The body belongs to Haley Rose, a young girl who went missing three years ago. Lewis is suspicious that the search was rudimentary at best because of the girl’s tarnished ‘loose’ reputation around town. She suspects the locals were barely concerned she was gone.
Haley was close to Tate Moon, an archetypal ‘golden boy’: school captain and football star. Tate’s younger brother, Ben, also went missing a few years before Haley. Tate and his two best friends, Luthur and Brylie, were with Ben the day he disappeared.
Two years after Haley disappeared, Brylie and her father furtively left town. Now in the present they have returned just as surreptitiously as they left. Tate has never understood how Brylie just cut him out of her life, never returning emails or calls. Suspicion surrounds both exit and return. The narrative revolves around this trio. Both boys have feelings for Brylie. A triangle of love and jealousy.
The timeline repeatedly delves back into the past to the point that Ben went missing. The police are now working on not one case but two. As progress is made on Haley’s murder, the mystery of Ben’s disappearance is slowly unravelled.
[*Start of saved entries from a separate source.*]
(* ===== verification/NavigationCodec.v ===== *)
(** * Navigation packets

    Models [subsystem3/navigation_codec.{c,h}]: the barcode result (38 bits),
    the raw sensor frame (266 bits) and the navigation output (479 bits) as
    explicit-bit packets of 5, 34 and 60 bytes.  A packing function returns the
    packet or [None] (the C result [false], output untouched); the order and the
    widths of the fields are those of the [put] calls.

    [line.touching] is not part of the navigation packet: unpacking leaves it at
    the [false] of the zeroed structure. *)
From S2P Require Import Prelude CFloat BitCodec WireFields IrSensing LineDetection BarcodeDecoder BarcodeRecord BarcodeReader Navigation NavigationSafety.

Definition run_state_code (s : s3_run_state_t) : Z :=
  match s with S3_RUN_INACTIVE => 0 | S3_RUN_ACTIVE => 1 | S3_RUN_FAULT_LATCHED => 2 end.
Definition run_state_of (z : Z) : option s3_run_state_t :=
  if z =? 0 then Some S3_RUN_INACTIVE else if z =? 1 then Some S3_RUN_ACTIVE
  else if z =? 2 then Some S3_RUN_FAULT_LATCHED else None.

Definition letter_valid (c : Z) : bool := (c =? 0) || ((CHAR_A <=? c) && (c <=? CHAR_Z)).

Definition write_barcode (v : s3_barcode_result_t) : list field :=
  [(if letter v =? 0 then 0 else letter v - CHAR_A + 1, 5%nat);
   (b2z (reversed v), 1%nat); (result_timestamp_us v, 32%nat)].
Definition read_barcode : reader s3_barcode_result_t :=
  code ← get 5; _ ← require (code <=? 26);
  rev ← get_flag; ts ← get 32;
  mret {| letter := if code =? 0 then 0 else CHAR_A + code - 1; reversed := rev; result_timestamp_us := ts |}.

Definition S3_BARCODE_BYTES : nat := 5.
Definition s3_barcode_pack (v : s3_barcode_result_t) : option bytes :=
  if negb (letter_valid (letter v)) then None else Some (pack S3_BARCODE_BYTES (write_barcode v)).
Definition s3_barcode_unpack (packet : bytes) : option s3_barcode_result_t :=
  if negb (Z.land (nthZ 0 packet 4) 0xc0 =? 0) then None else run read_barcode packet.

Definition sample_fields (s : s3_raw_sample_t) : list field :=
  [(sample_timestamp_us s, 32%nat); (sample_raw s, 12%nat); (u32 (sample_error s), 32%nat);
   (b2z (sample_enabled s), 1%nat); (b2z (sample_valid s), 1%nat)].
Definition read_sample : reader s3_raw_sample_t :=
  ts ← get 32; raw ← get 12; error ← get 32; enabled ← get_flag; valid ← get_flag;
  mret {| sample_timestamp_us := ts; sample_raw := raw; sample_error := signed32 error;
          sample_enabled := enabled; sample_valid := valid |}.

Definition S3_RAW_FRAME_BYTES : nat := 34.
Definition s3_raw_frame_pack (v : s3_sensor_frame_t) : option bytes :=
  if existsb (fun i => 4095 <? sample_raw (frame_sample v i)) (range S3_SENSOR_COUNT) then None
  else Some (pack S3_RAW_FRAME_BYTES
    ((frame_timestamp_us v, 32%nat) ::
     concat (map (fun i => sample_fields (frame_sample v i)) (range S3_SENSOR_COUNT)))).
Definition s3_raw_frame_unpack (packet : bytes) : option s3_sensor_frame_t :=
  if negb (Z.land (nthZ 0 packet 33) 0xfc =? 0) then None
  else run (ts ← get 32; samples ← repeat_read S3_SENSOR_COUNT read_sample;
            mret {| frame_timestamp_us := ts; sensor := samples |}) packet.

Definition processed_fields (p : s3_processed_sensor_t) : list field :=
  [(b2z (p_valid p), 1%nat); (p_darkness p, 10%nat); (surface_code (p_surface p), 2%nat)].
Definition read_processed : reader s3_processed_sensor_t :=
  valid ← get_flag; darkness ← get 10; surface ← get 2;
  _ ← require (darkness <=? 1000); surface ← lift (surface_of surface);
  mret {| p_valid := valid; p_darkness := darkness; p_surface := surface |}.

Definition steering_fields (s : s3_steering_request_t) : list field :=
  [(b2z (steer_valid s), 1%nat); float_field (left_mps s); float_field (right_mps s)].
Definition read_steering : reader s3_steering_request_t :=
  valid ← get_flag; left ← get_float; right ← get_float;
  mret {| steer_valid := valid; left_mps := left; right_mps := right |}.

Definition line_fields (l : s3_line_observation_t) : list field :=
  [(b2z (obs_valid l), 1%nat); (b2z (obs_present l), 1%nat); (b2z (junction_candidate l), 1%nat);
   (obs_error l + 100, 8%nat); (b2z (lost_event l), 1%nat); (b2z (reacquired_event l), 1%nat);
   (b2z (junction_event l), 1%nat)].
Definition read_line : reader s3_line_observation_t :=
  valid ← get_flag; present ← get_flag; junction ← get_flag;
  error ← get 8; _ ← require (error <=? 200);
  lost ← get_flag; reacquired ← get_flag; event ← get_flag;
  mret {| obs_valid := valid; obs_present := present; junction_candidate := junction;
          obs_error := i16 (error - 100); lost_event := lost; reacquired_event := reacquired;
          junction_event := event; touching := false |}.

Definition capture_fields (c : s3_capture_distance_t) : list field :=
  double_fields (start_m c) ++ double_fields (end_m c) ++
  [(cap_epoch c, 32%nat); (b2z (start_valid c), 1%nat); (b2z (end_valid c), 1%nat)].
Definition read_capture : reader s3_capture_distance_t :=
  start ← get_double; finish ← get_double; epoch ← get 32; sv ← get_flag; ev ← get_flag;
  mret {| start_m := start; end_m := finish; cap_epoch := epoch; start_valid := sv; end_valid := ev |}.

(** The refusals of [s3_navigation_pack], in the order of the source. *)
Definition navigation_packable (v : s3_navigation_output_t) : bool :=
  (Z.land (events v) 0xFFFFFFE0 =? 0) && (fault_mask v <=? 7) &&
  (u32 (action v) <? S3_NAV_ACTION_COUNT) &&
  (-100 <=? obs_error (out_line v)) && (obs_error (out_line v) <=? 100) &&
  letter_valid (letter (out_barcode v)) &&
  (readiness_blockers v <=? 31) && (out_latched_faults v <=? 15) && (out_accepted_calibration v <=? 7) &&
  forallb (fun i => p_darkness (nthZ zero_processed (out_sensor v) i) <=? 1000) (range S3_SENSOR_COUNT).

Definition navigation_fields (v : s3_navigation_output_t) : list field :=
  [(out_timestamp_us v, 32%nat); (sample_gap_us v, 32%nat); (events v, 5%nat); (fault_mask v, 3%nat)] ++
  concat (map (fun i => processed_fields (nthZ zero_processed (out_sensor v) i)) (range S3_SENSOR_COUNT)) ++
  line_fields (out_line v) ++ steering_fields (steering v) ++
  [(status_code (barcode_status v), 3%nat)] ++ write_barcode (out_barcode v) ++ [(action v, 3%nat)] ++
  steering_fields (steering_preview v) ++
  [(run_state_code (out_lifecycle v), 2%nat); (readiness_blockers v, 5%nat); (out_latched_faults v, 4%nat);
   (out_accepted_calibration v, 3%nat); (b2z (stop_requested v), 1%nat);
   (b2z (out_odometry_available v), 1%nat); (b2z (out_rearming v), 1%nat); (b2z (diagnostic v), 1%nat)] ++
  capture_fields (out_capture_distance v).

Definition S3_NAVIGATION_BYTES : nat := 60.
Definition s3_navigation_pack (v : s3_navigation_output_t) : option bytes :=
  if negb (navigation_packable v) then None else Some (pack S3_NAVIGATION_BYTES (navigation_fields v)).

Definition read_navigation : reader s3_navigation_output_t :=
  ts ← get 32; gap ← get 32; events ← get 5; faults ← get 3;
  sensors ← repeat_read S3_SENSOR_COUNT read_processed;
  line ← read_line; steer ← read_steering;
  status ← get 3; status ← lift (status_of status); barcode ← read_barcode;
  action ← get 3; _ ← require (action <? S3_NAV_ACTION_COUNT);
  preview ← read_steering;
  state ← get 2; state ← lift (run_state_of state);
  blockers ← get 5; latched ← get 4; accepted ← get 3;
  stop ← get_flag; odo ← get_flag; rearm ← get_flag; diag ← get_flag;
  capture ← read_capture;
  mret {| out_timestamp_us := ts; sample_gap_us := gap; events := events; fault_mask := faults;
          out_sensor := sensors; out_line := line; steering := steer; steering_preview := preview;
          out_lifecycle := state; readiness_blockers := blockers; out_latched_faults := latched;
          out_accepted_calibration := accepted; stop_requested := stop; out_odometry_available := odo;
          out_rearming := rearm; diagnostic := diag; out_capture_distance := capture;
          barcode_status := status; out_barcode := barcode; action := action |}.
Definition s3_navigation_unpack (packet : bytes) : option s3_navigation_output_t :=
  if negb (Z.land (nthZ 0 packet 59) 0x80 =? 0) then None else run read_navigation packet.

(** ** Values as C holds them *)
Definition barcode_typed (v : s3_barcode_result_t) : Prop := in_u 32 (result_timestamp_us v).
Definition sample_typed (s : s3_raw_sample_t) : Prop :=
  in_u 32 (sample_timestamp_us s) /\ in_u 16 (sample_raw s) /\ - 2 ^ 31 <= sample_error s < 2 ^ 31.
Definition frame_typed (f : s3_sensor_frame_t) : Prop :=
  in_u 32 (frame_timestamp_us f) /\ length (sensor f) = S3_SENSOR_COUNT /\ Forall sample_typed (sensor f).
Definition steering_typed (s : s3_steering_request_t) : Prop := float_ok (left_mps s) /\ float_ok (right_mps s).
Definition capture_typed (c : s3_capture_distance_t) : Prop :=
  double_ok (start_m c) /\ double_ok (end_m c) /\ in_u 32 (cap_epoch c).
Record output_typed (v : s3_navigation_output_t) : Prop := {
  ot_times : in_u 32 (out_timestamp_us v) /\ in_u 32 (sample_gap_us v);
  ot_masks : in_u 32 (events v) /\ in_u 8 (fault_mask v) /\ in_u 32 (readiness_blockers v) /\
    in_u 32 (out_latched_faults v) /\ in_u 8 (out_accepted_calibration v);
  ot_sensors : length (out_sensor v) = S3_SENSOR_COUNT /\
    Forall (fun p => in_u 16 (p_darkness p)) (out_sensor v);
  ot_steering : steering_typed (steering v) /\ steering_typed (steering_preview v);
  ot_barcode : barcode_typed (out_barcode v);
  ot_action : - 2 ^ 31 <= action v < 2 ^ 32;
  ot_capture : capture_typed (out_capture_distance v)
}.

(** ** Reading back the parts *)
Lemma surface_code_of s : surface_of (surface_code s) = Some s.
Proof. by destruct s. Qed.
Lemma run_state_code_of s : run_state_of (run_state_code s) = Some s.
Proof. by destruct s. Qed.
Lemma status_code_of s : status_of (status_code s) = Some s.
Proof. by destruct s. Qed.
Lemma surface_code_range s : in_u (Z.of_nat 2) (surface_code s).
Proof. destruct s; unfold in_u; cbn; lia. Qed.
Lemma run_state_code_range s : in_u (Z.of_nat 2) (run_state_code s).
Proof. destruct s; unfold in_u; cbn; lia. Qed.
Lemma status_code_range s : in_u (Z.of_nat 3) (status_code s).
Proof. destruct s; unfold in_u; cbn; lia. Qed.
#[export] Hint Resolve surface_code_of run_state_code_of status_code_of : car.
#[export] Hint Resolve surface_code_range run_state_code_range status_code_range : car.

Lemma letter_valid_cases c : letter_valid c = true -> c = 0 \/ CHAR_A <= c <= CHAR_Z.
Proof. unfold letter_valid. intros H. unbool. destruct H as [H | H]; unbool; [by left | right; lia]. Qed.

Lemma reads_barcode v : letter_valid (letter v) = true -> barcode_typed v ->
  reads read_barcode (write_barcode v) v.
Proof.
  intros Hl Ht. apply letter_valid_cases in Hl. unfold CHAR_A, CHAR_Z in Hl. unfold read_barcode, write_barcode.
  set (code := if letter v =? 0 then 0 else letter v - CHAR_A + 1).
  assert (Hc : 0 <= code <= 26 /\ (if code =? 0 then 0 else CHAR_A + code - 1) = letter v).
  { subst code. unfold CHAR_A. destruct (Z.eqb_spec (letter v) 0) as [E |]; [by rewrite E |].
    split; [lia |]. case_if; unbool; lia. }
  destruct Hc as [Hc Hr]. clearbody code.
  apply reads_get; [unfold in_u; cbn; lia |]. apply reads_require; [apply Z.leb_le; lia |].
  apply reads_flag, reads_get; [exact Ht |]. rewrite Hr. replace v with {| letter := letter v;
    reversed := reversed v; result_timestamp_us := result_timestamp_us v |} at 4 by (by destruct v).
  apply reads_ret.
Qed.

Lemma reads_sample s : sample_typed s -> sample_raw s <= 4095 -> reads read_sample (sample_fields s) s.
Proof.
  intros (H1 & H2 & H3) Hr. unfold in_u in *. unfold read_sample, sample_fields.
  apply reads_get; [exact H1 |]. apply reads_get; [unfold in_u; cbn; lia |].
  apply reads_get; [apply u32_range |]. rewrite signed32_u32 by done. do 2 apply reads_flag.
  destruct s. apply reads_ret.
Qed.

Lemma reads_processed p : 0 <= p_darkness p <= 1000 -> reads read_processed (processed_fields p) p.
Proof.
  intros Hd. unfold read_processed, processed_fields. apply reads_flag.
  apply reads_get; [unfold in_u; cbn; lia |]. apply reads_get; [auto with car |].
  apply reads_require; [apply Z.leb_le; lia |]. eapply reads_lift; [apply surface_code_of |].
  destruct p. apply reads_ret.
Qed.

Lemma reads_steering s : steering_typed s -> reads read_steering (steering_fields s) s.
Proof.
  intros [Hl Hr]. unfold read_steering, steering_fields. apply reads_flag. do 2 (apply reads_float; [done |]).
  destruct s. apply reads_ret.
Qed.

Lemma reads_line l : -100 <= obs_error l <= 100 -> reads read_line (line_fields l) (l <| touching := false |>).
Proof.
  intros He. unfold read_line, line_fields. do 3 apply reads_flag.
  apply reads_get; [unfold in_u; cbn; lia |]. apply reads_require; [apply Z.leb_le; lia |].
  do 3 apply reads_flag. unfold i16. rewrite swrap_id by lia.
  replace (obs_error l + 100 - 100) with (obs_error l) by lia. destruct l. apply reads_ret.
Qed.

Lemma reads_capture c : capture_typed c -> reads read_capture (capture_fields c) c.
Proof.
  intros (H1 & H2 & H3). unfold read_capture, capture_fields. do 2 (apply reads_double; [done |]).
  apply reads_get; [exact H3 |]. do 2 apply reads_flag. destruct c. apply reads_ret.
Qed.

Lemma nth_list3 {A} (d : A) l : length l = S3_SENSOR_COUNT -> map (nthZ d l) (range S3_SENSOR_COUNT) = l.
Proof. intros Hl. destruct l as [| a [| b [| c [| ? ?]]]]; done. Qed.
King Tide is enjoyable and impressive for a debut.
Reviewed by Neale Lucas
ABOUT THE AUTHOR
Luke Johnson is from Ocean Grove, Victoria, and is a Senior Physiotherapist. He was the physio for the Geelong Football Club while being a Western Bulldogs supporter, giving him a good understanding of a dual narrative.
Luke has always been a writer at heart and has three novels in a drawer, but when COVID-19 hit, he decided that now was the time to take his shot. Luke then won the 2021 Bellarine Writers Competition short story competition and was the Equal Second Prize Winner of the Sorrento Creative Writer Prize.